Entries taken from a collection
┄┄┄┄┄┄┄┄┄┄

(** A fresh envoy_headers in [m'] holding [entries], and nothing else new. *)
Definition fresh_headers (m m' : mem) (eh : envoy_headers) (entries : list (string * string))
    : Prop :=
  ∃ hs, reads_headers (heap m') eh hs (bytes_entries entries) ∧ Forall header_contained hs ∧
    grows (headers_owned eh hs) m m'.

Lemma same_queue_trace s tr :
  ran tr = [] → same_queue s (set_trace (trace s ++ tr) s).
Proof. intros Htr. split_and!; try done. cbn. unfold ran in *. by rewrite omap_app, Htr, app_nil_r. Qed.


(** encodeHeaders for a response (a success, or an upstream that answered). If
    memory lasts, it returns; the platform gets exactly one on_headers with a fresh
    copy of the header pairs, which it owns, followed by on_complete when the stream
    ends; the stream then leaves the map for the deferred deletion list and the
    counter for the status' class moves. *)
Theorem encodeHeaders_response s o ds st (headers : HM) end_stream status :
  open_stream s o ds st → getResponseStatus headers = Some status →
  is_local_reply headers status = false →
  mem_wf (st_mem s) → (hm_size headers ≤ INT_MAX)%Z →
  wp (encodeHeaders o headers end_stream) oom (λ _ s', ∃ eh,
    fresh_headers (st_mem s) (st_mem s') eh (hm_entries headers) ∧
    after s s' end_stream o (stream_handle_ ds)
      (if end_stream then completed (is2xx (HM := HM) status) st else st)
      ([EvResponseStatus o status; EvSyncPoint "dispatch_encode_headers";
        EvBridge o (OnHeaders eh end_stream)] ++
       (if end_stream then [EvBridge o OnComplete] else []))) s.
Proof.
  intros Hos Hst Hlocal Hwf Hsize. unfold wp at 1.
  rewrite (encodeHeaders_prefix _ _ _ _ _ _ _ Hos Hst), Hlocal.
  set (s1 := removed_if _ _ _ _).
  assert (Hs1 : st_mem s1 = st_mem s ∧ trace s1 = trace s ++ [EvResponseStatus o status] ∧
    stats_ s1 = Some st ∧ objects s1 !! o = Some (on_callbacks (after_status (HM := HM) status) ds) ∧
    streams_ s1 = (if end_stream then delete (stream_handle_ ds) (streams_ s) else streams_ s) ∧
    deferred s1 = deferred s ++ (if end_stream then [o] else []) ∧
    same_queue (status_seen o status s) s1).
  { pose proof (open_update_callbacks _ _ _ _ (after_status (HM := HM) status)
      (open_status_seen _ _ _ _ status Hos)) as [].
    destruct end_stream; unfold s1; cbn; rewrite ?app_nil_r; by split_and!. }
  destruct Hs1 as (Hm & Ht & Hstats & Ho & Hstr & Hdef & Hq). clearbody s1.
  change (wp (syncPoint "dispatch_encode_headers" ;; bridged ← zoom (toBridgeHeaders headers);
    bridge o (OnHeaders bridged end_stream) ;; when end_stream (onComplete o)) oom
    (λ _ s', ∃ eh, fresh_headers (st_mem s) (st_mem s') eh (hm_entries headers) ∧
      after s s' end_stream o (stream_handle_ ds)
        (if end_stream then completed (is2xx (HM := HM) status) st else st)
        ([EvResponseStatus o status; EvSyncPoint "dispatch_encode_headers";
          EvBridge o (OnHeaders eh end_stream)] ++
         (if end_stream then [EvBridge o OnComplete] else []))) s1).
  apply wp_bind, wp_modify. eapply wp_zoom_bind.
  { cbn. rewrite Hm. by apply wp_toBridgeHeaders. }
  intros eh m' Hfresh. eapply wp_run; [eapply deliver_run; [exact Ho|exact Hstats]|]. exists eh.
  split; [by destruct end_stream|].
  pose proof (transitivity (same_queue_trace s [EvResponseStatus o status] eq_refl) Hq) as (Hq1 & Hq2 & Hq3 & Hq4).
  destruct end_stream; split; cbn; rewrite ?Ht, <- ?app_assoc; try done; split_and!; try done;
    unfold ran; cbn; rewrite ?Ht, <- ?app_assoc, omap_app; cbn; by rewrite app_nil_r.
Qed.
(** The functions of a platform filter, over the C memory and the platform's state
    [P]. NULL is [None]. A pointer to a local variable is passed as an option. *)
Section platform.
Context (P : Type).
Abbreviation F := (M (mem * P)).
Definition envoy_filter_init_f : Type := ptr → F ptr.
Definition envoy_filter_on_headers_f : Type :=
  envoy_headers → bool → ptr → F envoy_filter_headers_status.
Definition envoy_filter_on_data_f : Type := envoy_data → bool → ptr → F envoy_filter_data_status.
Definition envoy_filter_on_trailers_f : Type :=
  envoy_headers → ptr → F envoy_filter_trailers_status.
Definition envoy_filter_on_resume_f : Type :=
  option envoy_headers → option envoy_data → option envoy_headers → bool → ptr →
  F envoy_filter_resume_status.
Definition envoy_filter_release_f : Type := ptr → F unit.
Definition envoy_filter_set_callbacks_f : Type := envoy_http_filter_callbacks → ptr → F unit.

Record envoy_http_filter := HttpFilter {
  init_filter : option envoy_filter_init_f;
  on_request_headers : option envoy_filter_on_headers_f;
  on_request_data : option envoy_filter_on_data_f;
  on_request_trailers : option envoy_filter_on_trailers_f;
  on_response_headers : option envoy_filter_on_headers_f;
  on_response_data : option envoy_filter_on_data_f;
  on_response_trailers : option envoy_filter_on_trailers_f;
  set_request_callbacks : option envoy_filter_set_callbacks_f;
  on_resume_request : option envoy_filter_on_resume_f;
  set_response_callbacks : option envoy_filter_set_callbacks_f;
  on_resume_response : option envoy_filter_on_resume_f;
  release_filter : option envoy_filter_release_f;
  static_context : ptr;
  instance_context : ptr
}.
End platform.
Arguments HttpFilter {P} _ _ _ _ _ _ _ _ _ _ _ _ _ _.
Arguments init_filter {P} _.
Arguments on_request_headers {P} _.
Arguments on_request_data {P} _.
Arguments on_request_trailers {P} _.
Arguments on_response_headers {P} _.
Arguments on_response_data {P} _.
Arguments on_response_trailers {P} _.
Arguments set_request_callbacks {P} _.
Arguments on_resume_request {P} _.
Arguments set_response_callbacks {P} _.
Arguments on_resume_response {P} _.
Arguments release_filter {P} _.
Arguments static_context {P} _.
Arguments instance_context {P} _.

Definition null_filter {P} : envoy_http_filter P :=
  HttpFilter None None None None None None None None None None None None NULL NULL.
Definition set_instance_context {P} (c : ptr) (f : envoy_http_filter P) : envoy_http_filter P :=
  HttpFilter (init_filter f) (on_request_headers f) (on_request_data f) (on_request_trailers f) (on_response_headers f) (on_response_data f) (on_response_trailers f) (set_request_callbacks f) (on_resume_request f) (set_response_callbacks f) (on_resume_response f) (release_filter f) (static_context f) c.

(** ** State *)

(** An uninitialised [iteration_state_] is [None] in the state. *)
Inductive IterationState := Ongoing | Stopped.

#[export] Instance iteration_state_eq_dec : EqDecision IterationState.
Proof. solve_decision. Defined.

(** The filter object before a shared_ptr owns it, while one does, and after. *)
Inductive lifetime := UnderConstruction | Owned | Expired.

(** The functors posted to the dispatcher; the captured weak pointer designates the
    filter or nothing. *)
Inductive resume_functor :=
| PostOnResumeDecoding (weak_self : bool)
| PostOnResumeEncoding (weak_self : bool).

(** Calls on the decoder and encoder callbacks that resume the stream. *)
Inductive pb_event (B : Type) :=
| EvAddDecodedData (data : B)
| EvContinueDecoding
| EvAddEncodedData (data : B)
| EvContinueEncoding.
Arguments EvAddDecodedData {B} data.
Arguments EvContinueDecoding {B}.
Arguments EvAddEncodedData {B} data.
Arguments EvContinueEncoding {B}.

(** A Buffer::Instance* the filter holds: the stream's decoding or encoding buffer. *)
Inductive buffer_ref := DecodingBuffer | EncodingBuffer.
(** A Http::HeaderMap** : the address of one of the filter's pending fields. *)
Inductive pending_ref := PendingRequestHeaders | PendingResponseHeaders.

┄┄┄┄┄┄┄┄┄┄

◆ TASK DESCRIPTION
Reproduce the records above exactly, from the first line through the line containing "pose proof (open_update_callbacks", and output nothing else.

◆ ANSWER
(** A fresh envoy_headers in [m'] holding [entries], and nothing else new. *)
Definition fresh_headers (m m' : mem) (eh : envoy_headers) (entries : list (string * string))
    : Prop :=
  ∃ hs, reads_headers (heap m') eh hs (bytes_entries entries) ∧ Forall header_contained hs ∧
    grows (headers_owned eh hs) m m'.

Lemma same_queue_trace s tr :
  ran tr = [] → same_queue s (set_trace (trace s ++ tr) s).
Proof. intros Htr. split_and!; try done. cbn. unfold ran in *. by rewrite omap_app, Htr, app_nil_r. Qed.


(** encodeHeaders for a response (a success, or an upstream that answered). If
    memory lasts, it returns; the platform gets exactly one on_headers with a fresh
    copy of the header pairs, which it owns, followed by on_complete when the stream
    ends; the stream then leaves the map for the deferred deletion list and the
    counter for the status' class moves. *)
Theorem encodeHeaders_response s o ds st (headers : HM) end_stream status :
  open_stream s o ds st → getResponseStatus headers = Some status →
  is_local_reply headers status = false →
  mem_wf (st_mem s) → (hm_size headers ≤ INT_MAX)%Z →
  wp (encodeHeaders o headers end_stream) oom (λ _ s', ∃ eh,
    fresh_headers (st_mem s) (st_mem s') eh (hm_entries headers) ∧
    after s s' end_stream o (stream_handle_ ds)
      (if end_stream then completed (is2xx (HM := HM) status) st else st)
      ([EvResponseStatus o status; EvSyncPoint "dispatch_encode_headers";
        EvBridge o (OnHeaders eh end_stream)] ++
       (if end_stream then [EvBridge o OnComplete] else []))) s.
Proof.
  intros Hos Hst Hlocal Hwf Hsize. unfold wp at 1.
  rewrite (encodeHeaders_prefix _ _ _ _ _ _ _ Hos Hst), Hlocal.
  set (s1 := removed_if _ _ _ _).
  assert (Hs1 : st_mem s1 = st_mem s ∧ trace s1 = trace s ++ [EvResponseStatus o status] ∧
    stats_ s1 = Some st ∧ objects s1 !! o = Some (on_callbacks (after_status (HM := HM) status) ds) ∧
    streams_ s1 = (if end_stream then delete (stream_handle_ ds) (streams_ s) else streams_ s) ∧
    deferred s1 = deferred s ++ (if end_stream then [o] else []) ∧
    same_queue (status_seen o status s) s1).
  { pose proof (open_update_callbacks _ _ _ _ (after_status (HM := HM) status)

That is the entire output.